* **WHAT TO DO**
Look below for the line containing "(** * [include/common/atomic_wait.hpp]: waiting"; from there, print each line exactly up to and including the line containing "(** ** Choice of the strategy on Linux *)", and stop.
**** RECORDED DATA
(* ===== verification/AtomicWait.v ===== *)
(** * [include/common/atomic_wait.hpp]: waiting for a change of an atomic

    The file gives [std::atomic_wait], [atomic_notify_one] and
    [atomic_notify_all] by one of several strategies, chosen by macros and by the
    type of the atomic: a futex on the atomic itself, a futex on the version
    counter of a contention table, a condition variable, or a loop that sleeps.

    Threads are waiters, which run [__cxx_atomic_wait(ptr, val, order)], and
    notifiers, which run a sequence of stores each followed by a notification.
    One step is one atomic access, one system call or one operation on a mutex
    or condition variable; threads interleave freely.  The sequentially
    consistent fences of the source separate the accesses of each side, so that
    interleaving is what they guarantee; a fence is not a step of its own.

    All objects that hash to one entry of the contention table share it, also
    objects of different types, whose strategies differ.  A notifier's entry
    [None] is a notification for another object of the same entry and strategy,
    which changes the entry and not the atomic; [neighbour_step] gives the
    accesses that waits on and notifications of any other object of the entry
    make to its fields.  Of the condition variable's neighbours the time for which
    a waiter of another object holds the mutex is left out. *)

From S2P Require Import Prelude.
From stdpp Require Import relations.
Local Open Scope Z_scope.

(** ** Choice of the strategy on Linux *)

Inductive strategy :=
| Direct (table : bool)
| Proxy
| Condvar
| Fallback.

(** The preprocessor's choice from [__NO_FUTEX], [__NO_CONDVAR], [__NO_TABLE] and
    [__type_used_directly]. *)
Definition select (no_futex no_condvar no_table used_directly : bool) : strategy :=
  if negb no_futex then
    if used_directly then Direct (negb no_table)
    else if negb no_table then Proxy else Fallback
  else if negb no_condvar then Condvar else Fallback.

(** ** State *)

(** Where a waiter is: before the first load, at turn [i] of the spin loop, at
    the test of the [while], in [__cxx_atomic_try_wait_slow] (the prefix gives
    the strategy), in the kernel, or returned after it saw [seen]. *)
Inductive wpc :=
| WFirst
| WSpin (i : nat)
| WLoop
| DAdd | DWait | DSub
| PStore | PVersion | PCheck (version : Z) | PWait (version : Z)
| CLock | CCredit | CCheck | CWait | CRelock | CUnlock
| FSleep (history : Z) | FLoad (history : Z)
| WAsleep
| WReturned (seen : Z).

(** Where a notifier is: between notifications, or in [__cxx_atomic_notify_*]. *)
Inductive npc :=
| NStore
| NLoad | NWake
| MBump | MExchange | MWake
| KLoad | KExchange | KLock | KUnlock | KBroadcast.

#[export] Instance wpc_eq_dec : EqDecision wpc.
Proof. solve_decision. Defined.
#[export] Instance npc_eq_dec : EqDecision npc.
Proof. solve_decision. Defined.

Inductive thread :=
| Waiter (val : Z) (pc : wpc)
| Notifier (one : bool) (todo : list (option Z)) (pc : npc).

(** The atomic, the entry of the table ([contended_t]) and the threads. *)
Record world := mk_world {
  value : Z;
  waiters : Z;
  version : Z;
  credit : Z;
  mutex : option nat;
  threads : list thread
}.

Definition set_value (x : Z) (w : world) : world :=
  mk_world x (waiters w) (version w) (credit w) (mutex w) (threads w).
Definition set_waiters (x : Z) (w : world) : world :=
  mk_world (value w) x (version w) (credit w) (mutex w) (threads w).
Definition set_version (x : Z) (w : world) : world :=
  mk_world (value w) (waiters w) x (credit w) (mutex w) (threads w).
Definition set_credit (x : Z) (w : world) : world :=
  mk_world (value w) (waiters w) (version w) x (mutex w) (threads w).
Definition set_mutex (x : option nat) (w : world) : world :=
  mk_world (value w) (waiters w) (version w) (credit w) x (threads w).
Definition set_threads (x : list thread) (w : world) : world :=
  mk_world (value w) (waiters w) (version w) (credit w) (mutex w) x.
Definition put (i : nat) (th : thread) (w : world) : world :=
  set_threads (<[i := th]> (threads w)) w.

Definition start (x : Z) (ths : list thread) : world := mk_world x 0 0 0 None ths.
********
* **RESULT**
(** * [include/common/atomic_wait.hpp]: waiting for a change of an atomic

    The file gives [std::atomic_wait], [atomic_notify_one] and
    [atomic_notify_all] by one of several strategies, chosen by macros and by the
    type of the atomic: a futex on the atomic itself, a futex on the version
    counter of a contention table, a condition variable, or a loop that sleeps.

    Threads are waiters, which run [__cxx_atomic_wait(ptr, val, order)], and
    notifiers, which run a sequence of stores each followed by a notification.
    One step is one atomic access, one system call or one operation on a mutex
    or condition variable; threads interleave freely.  The sequentially
    consistent fences of the source separate the accesses of each side, so that
    interleaving is what they guarantee; a fence is not a step of its own.

    All objects that hash to one entry of the contention table share it, also
    objects of different types, whose strategies differ.  A notifier's entry
    [None] is a notification for another object of the same entry and strategy,
    which changes the entry and not the atomic; [neighbour_step] gives the
    accesses that waits on and notifications of any other object of the entry
    make to its fields.  Of the condition variable's neighbours the time for which
    a waiter of another object holds the mutex is left out. *)

From S2P Require Import Prelude.
From stdpp Require Import relations.
Local Open Scope Z_scope.

(** ** Choice of the strategy on Linux *)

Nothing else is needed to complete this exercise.